Opinion: Iowans shouldn’t have to pay rent during COVID-19 pandemic

With nearly 100,000 Iowans having applied for unemployment, a cancellation of rent payment for April and May is both essential and ethical.

Photo+Illustration+by+Raquele+Decker.

Raquele Decker

Photo Illustration by Raquele Decker.

Becca Bright, Columnist


Rent was due in two weeks, but I had been furloughed from two jobs. I had decided to contact my landlord early, hoping for any kind of advanced leniency — or even cancellation of rent. His answer was that his obligations as owner of the house were still demanded of him.

“I expect payment in full,” my landlord replied. I was seething.

When April 1 came, I did pay my rent — but only because my family had sent me the money. A huge portion of Iowans do not have this security.
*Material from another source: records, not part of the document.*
(** The traces of the locked section: quiet throughout, or quiet around one
    call of the primitive on the batch of the envelope, which is then not
    empty. *)
Lemma locked_section_trace (E : Env) (interc : Interceptor) (r : Request)
    (command : AttachToTangleReq) (wd wd' : World) (out : Outcome) :
  locked_section E interc r command wd = (out, wd') ->
  exists tr,
    extends wd tr wd' /\
    ((Forall quiet tr /\
      forall res, out <> Responded res) \/
     (exists q1 q2 start n wd4,
        tr = q1 ++ [EvPoWCall (TrunkTxHash command) (BranchTxHash command)
                      (Trytes_req command) (uint64 (MWM command));
                    EvPoWReturn (DoPoW E (TrunkTxHash command)
                                   (BranchTxHash command)
                                   (Trytes_req command)
                                   (uint64 (MWM command)))] ++ q2 /\
        Forall quiet q1 /\ Forall quiet q2 /\
        Trytes_req command <> [] /\
        compute_and_respond E command start n wd4 = (out, wd'))).
Proof.
  intros H.
  destruct (locked_section_paths _ _ _ _ _ _ _ H)
    as [(_ & -> & ->) | [(_ & _ & -> & ->)
        | [(_ & _ & -> & logs & Hx & Hlogs)
        | (Hne & _ & _ & logs & wd4 & Hx & Hlogs & Hc)]]].
  - exists [EvForward r]. split; [solve_extends|]. left.
    split; [solve_quiet | discriminate].
  - eexists [_; _]. split; [solve_extends|]. left.
    split; [solve_quiet | discriminate].
  - eexists (_ :: logs). split.
    + apply extends_cons. exact Hx.
    + left. split; [|discriminate].
      constructor; [solve_quiet | apply Forall_log_quiet; exact Hlogs].
  - destruct (compute_and_respond_trace _ _ _ _ _ _ _ Hc)
      as (call & tail & -> & Hx2 & Htail).
    eexists. split.
    + apply extends_cons. eapply extends_trans; [exact Hx | exact Hx2].
    + right.
      eexists (EvLog (LogNewRequest (RemoteAddr r)) :: logs ++
                [EvLog (LogDoingPoW (Z.of_nat (length (Trytes_req command))))]),
        tail, _, _, wd4.
      split; [simpl; rewrite <- app_assoc; reflexivity|].
      split.
      { constructor; [solve_quiet|].
        apply Forall_app. split; [apply Forall_log_quiet; exact Hlogs|].
        solve_quiet. }
      split; [exact Htail|]. split; [exact Hne | exact Hc].
Qed.
Definition sampleEmpty (d : Duration) : probe :=
  {| reply_after := Some d; reply_err := None; reply_payload := "";
     timer_first := true |}.

(** A reply that comes back in time, without error and with an empty
    payload. *)
Definition emptyReply (K : Duration) (p : probe) : Prop :=
  (exists d, reply_after p = Some d /\ d < K) /\
  reply_err p = None /\
  reply_payload p = "".

Arguments buildProxies {Remote Proxy} NewProxy remotes.
Arguments startAll {Proxy} gctx k proxies g.
Arguments BindRemotes {Remote Proxy} NewProxy ctx gctx remotes sched.
Arguments CallBindSSH {Remote} ctx c shutdown.
Arguments CallCtxWatch {Remote} c.
Arguments CallGetSSH {Remote} env timerFirst lag ctx future.
Arguments CallClose {Remote} env timerFirst lag ctx future.
Arguments CallKeepAliveLoop {Remote} c env.
Arguments CallBindRemotes {Remote} ctx gctx remotes sched.
Arguments perform {Remote Proxy} NewProxy k w.
Arguments lifetime {Remote Proxy} NewProxy calls w.

Definition isInc (a : action) : bool :=
  match a with
  | ProxyCountInc => true
  | _ => false
  end.

(** How often a trace increments [proxyCount]. *)
Definition incsIn (tr : list action) : Z :=
  Z.of_nat (List.length (filter isInc tr)).

(** The error [Wait] yields for units returning in the order [sched]:
    the first one that is not nil. *)
Fixpoint firstErr (sched : list (nat * option error)) : option error :=
  match sched with
  | [] => None
  | (_, Some e) :: _ => Some e
  | (_, None) :: rest => firstErr rest
  end.

Definition returned (kr : nat * option error) : action :=
  ProxyReturned (fst kr) (snd kr).

(** What the group does while the units return in the order [sched]:
    the context is cancelled right after the first error, once. *)
Fixpoint waitTrace (gctx : Ctx) (failed : bool)
  (sched : list (nat * option error)) : list action :=
  match sched with
  | [] => []
  | (k, r) :: rest =>
      ProxyReturned k r ::
      match r with
      | Some _ =>
          (if failed then [] else [Cancel gctx]) ++ waitTrace gctx true rest
      | None => waitTrace gctx failed rest
      end
  end.

(** [sched] lets each of the units [0 .. n-1] return exactly once. *)
Definition completeFor (n : nat) (sched : list (nat * option error)) : Prop :=
  NoDup (map fst sched) /\ forall k, In k (map fst sched) <-> (k < n)%nat.

Section RemotesVocabulary.

Variables Remote Proxy : Type.
Variable NewProxy : Z -> Remote -> Proxy + error.

(** How many proxies the first loop builds, counting from [pc]. *)
Fixpoint built (pc : Z) (remotes : list Remote) : nat :=
  match remotes with
  | [] => 0
  | remote :: rest =>
      match NewProxy pc remote with
      | inl _ => S (built (pc + 1) rest)
      | inr _ => 0
      end
  end.

(** The actions of the first loop, counting from [pc]. *)
Fixpoint buildTrace (pc : Z) (remotes : list Remote) : list action :=
  match remotes with
  | [] => []
  | remote :: rest =>
      NewProxyCall pc ::
      match NewProxy pc remote with
      | inl _ => ProxyCountInc :: buildTrace (pc + 1) rest
      | inr _ => []
      end
  end.
(** ** Reading a log *)

Definition count (o : Op) (log : list Op) : nat :=
  count_occ Op_eq_dec log o.

Definition is_split (o : Op) : bool :=
  match o with Op_split => true | _ => false end.

(** The part of a log after its last [Op_split] (the whole log when it
    has none). *)
Fixpoint after_last_split (log : list Op) : list Op :=
  match log with
  | [] => []
  | o :: rest =>
      if existsb is_split rest then after_last_split rest
      else if is_split o then rest else o :: rest
  end.

(** The part of a log before its first [Op_matmul]. *)
Fixpoint before_first_matmul (log : list Op) : list Op :=
  match log with
  | [] => []
  | Op_matmul :: _ => []
  | o :: rest => o :: before_first_matmul rest
  end.

(** The operations the specification names for the arithmetic graph:
    the four nonlinearities, matrix multiplication, and elementwise
    addition (with or without broadcasting of a bias) and
    multiplication. *)
Definition named_in_spec (o : Op) : bool :=
  match o with
  | Op_sigmoid | Op_tanh | Op_relu | Op_identity
  | Op_matmul | Op_add | Op_bias_add | Op_multiply => true
  | _ => false
  end.

(** The operations that compute new entries from old ones, entry by
    entry or by a matrix product (the others only build a constant or
    cut and paste tensors). *)
Definition arithmetic (o : Op) : bool :=
  match o with
  | Op_constant | Op_split | Op_concat => false
  | _ => true
  end.

(** The operations of the two gate formulas. *)
Definition combine_op (o : Op) : bool :=
  match o with
  | Op_sigmoid | Op_tanh | Op_relu | Op_identity
  | Op_add | Op_multiply => true
  | _ => false
  end.



(** The computation raises no exception of the cell's own: whatever it
    raises comes from the framework. *)
Definition framework_only {A} (m : M A) : Prop :=
  forall e, m = Raise e -> e = FrameworkError.

(* ================================================================= *)
(** * The transition as the specification words it

    The glossary of the specification describes the fused weight matrix
    as "a single matrix concatenating the weights for all gates, split
    apart after one matrix multiply".  [SpecFused] follows these words:
    the inputs and the hidden state are concatenated, multiplied once
    against the whole kernel, the bias is added, and the result is split
    into the eight gates, which the formulas of the source then combine.
    It is compared with the two [call] methods below. *)

Module SpecFused.

Definition projection (kernel : Tensor) (bias : Vec)
           (inputs h : Tensor) : M Tensor :=
  xh <- array_ops.concat [inputs; h] 1 ;;
  p <- math_ops.matmul xh kernel ;;
  nn_ops.bias_add p bias.

Definition unpack_state (self : Cell) (state : Nested Tensor)
  : M (Tensor * Tensor) :=
  if _state_is_tuple self then iter2 state
  else value <- as_tensor state ;;
       unpack [c; h] <- array_ops.split value (Num 2) 1 ;;
       ret (c, h).

Definition pack (self : Cell) (new_c new_h : Tensor)
  : M (Tensor * Nested Tensor) :=
  new_state <-
    (if _state_is_tuple self then ret (LSTMStateTuple new_c new_h)
     else packed <- array_ops.concat [new_c; new_h] 1 ;;
          ret (Single packed)) ;;
  ret (new_h, new_state).
Definition parseFunctionFromText (text : jstring) : outcome FunctionInfo :=
  let nameMatch := exec namePattern text in
  let name :=
    match nameMatch with
    | Some m => js_or (group 1 m) (group 2 m)
    | None => JStr (str "unknown")
    end in
  let paramsMatch := exec paramsPattern text in
  let paramsStr :=
    match paramsMatch with
    | Some m => group 1 m
    | None => JStr []
    end in
  paramsStr <- receiver paramsStr ;;
  params <- mapM paramName
              (filter (fun p => Nat.ltb 0 (length p))
                 (map trim (split (chr ",") paramsStr))) ;;
  let returnMatch := exec returnPattern text in
  let returnType :=
    match returnMatch with
    | Some m => group 1 m
    | None => JStr (str "void")
    end in
  Returns {| name := name; params := params; returnType := returnType;
             body := text |}.

(** ** The boundary locator *)

(** A document is its lines; [lineAt] throws outside of them. *)
Definition TextDocument := list jstring.

Definition lineCount (document : TextDocument) : nat := length document.

Definition lineAt (document : TextDocument) (i : nat) : outcome jstring :=
  match nth_error document i with
  | Some lineText => Returns lineText
  | None => Throws
  end.

Definition nl : char := 10%N.
Definition lbrace : char := chr "{".
Definition rbrace : char := chr "}".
Out of all that the novel coronavirus has affected, apparently the business of a landlord is immune.

According to the U.S. Labor Department, approximately 3.1 percent of Iowans have applied for unemployment benefits in the last week — that’s nearly 100,000 people. As a move to contain the spread of COVID-19, Iowa Gov. Kim Reynolds has mandated nonessential businesses — retail stores, restaurants, bars — to remain closed until at least April 30. This is likely to be extended as confirmed cases in Iowa are rising by the dozens daily.

The next legislative decision that state and local governments must make is to freeze or cancel all rent payments for the months of April and May. While Reynolds has placed a moratorium on evictions until April 16, this is not enough.

Furloughed Iowans should not have to pay for housing during a global pandemic. It’s unethical.

As a community, we are all facing a pandemic that is potentially fatal for many. Thousands of hard-working people are without any income. A sudden loss of financial stability is terrifying. The pandemic has already displaced University of Iowa students in a multitude of ways. Many do not have the security of savings, or family support, or a safe home close enough to return to.

For property-management companies to still expect rent payments during a crisis of sickness and mass unemployment is both unrealistic and cruel.

This demand of pay by landlords is no longer a necessary one. Within that moratorium, Reynolds also froze property taxes. Most property managements use rental payments, in part, to pay off such property taxes, or mortgages.

Many UI students have remained in their Iowa City living spaces during this pandemic, and most are still being expected to pay their rent — seemingly without regard to Reynolds’ motions.

What’s particularly disheartening is the realization that such resources as unemployment benefits — even stimulus checks from the $2.2 trillion relief package — may be seen by landlords as a direct deposit for rent payment. This aid should be for essential goods, such as food and health needs. Many college students aren’t even eligible to receive a check, which means they are receiving no government help during this pandemic.

It should go without saying that landlords and employees of property management companies need income to live, too. However, expecting an income of rent payment during a time where millions of Americans have lost their source of income is unrealistic.

As a reminder, unemployment benefits and qualifying for a stimulus check is a resource for landlords just as it is for tenants.

However, these aids are unlikely to be enough for both parties. This is why canceling rent payments for April and May is a necessary rescue for Iowans — tenant and landlord — from even more financial loss. Government has the power to freeze rent and taxes.

From Canada to El Salvador, other governments are exercising their authority to cancel certain payments, such as rent, to ease the financial aftermaths of COVID-19. Why can’t the United States? If our economy is the priority, which seems to the message of the Trump administration, then creating a national rent moratorium would help to stabilize the housing market as well as landlords and tenants’ livelihoods.

Even if this needed moratorium is enacted into law, property management companies still shouldn’t have to rely on the instruction of the government to make a moral decision.

The risk of increased homelessness in the U.S. should never be an effect of a pandemic.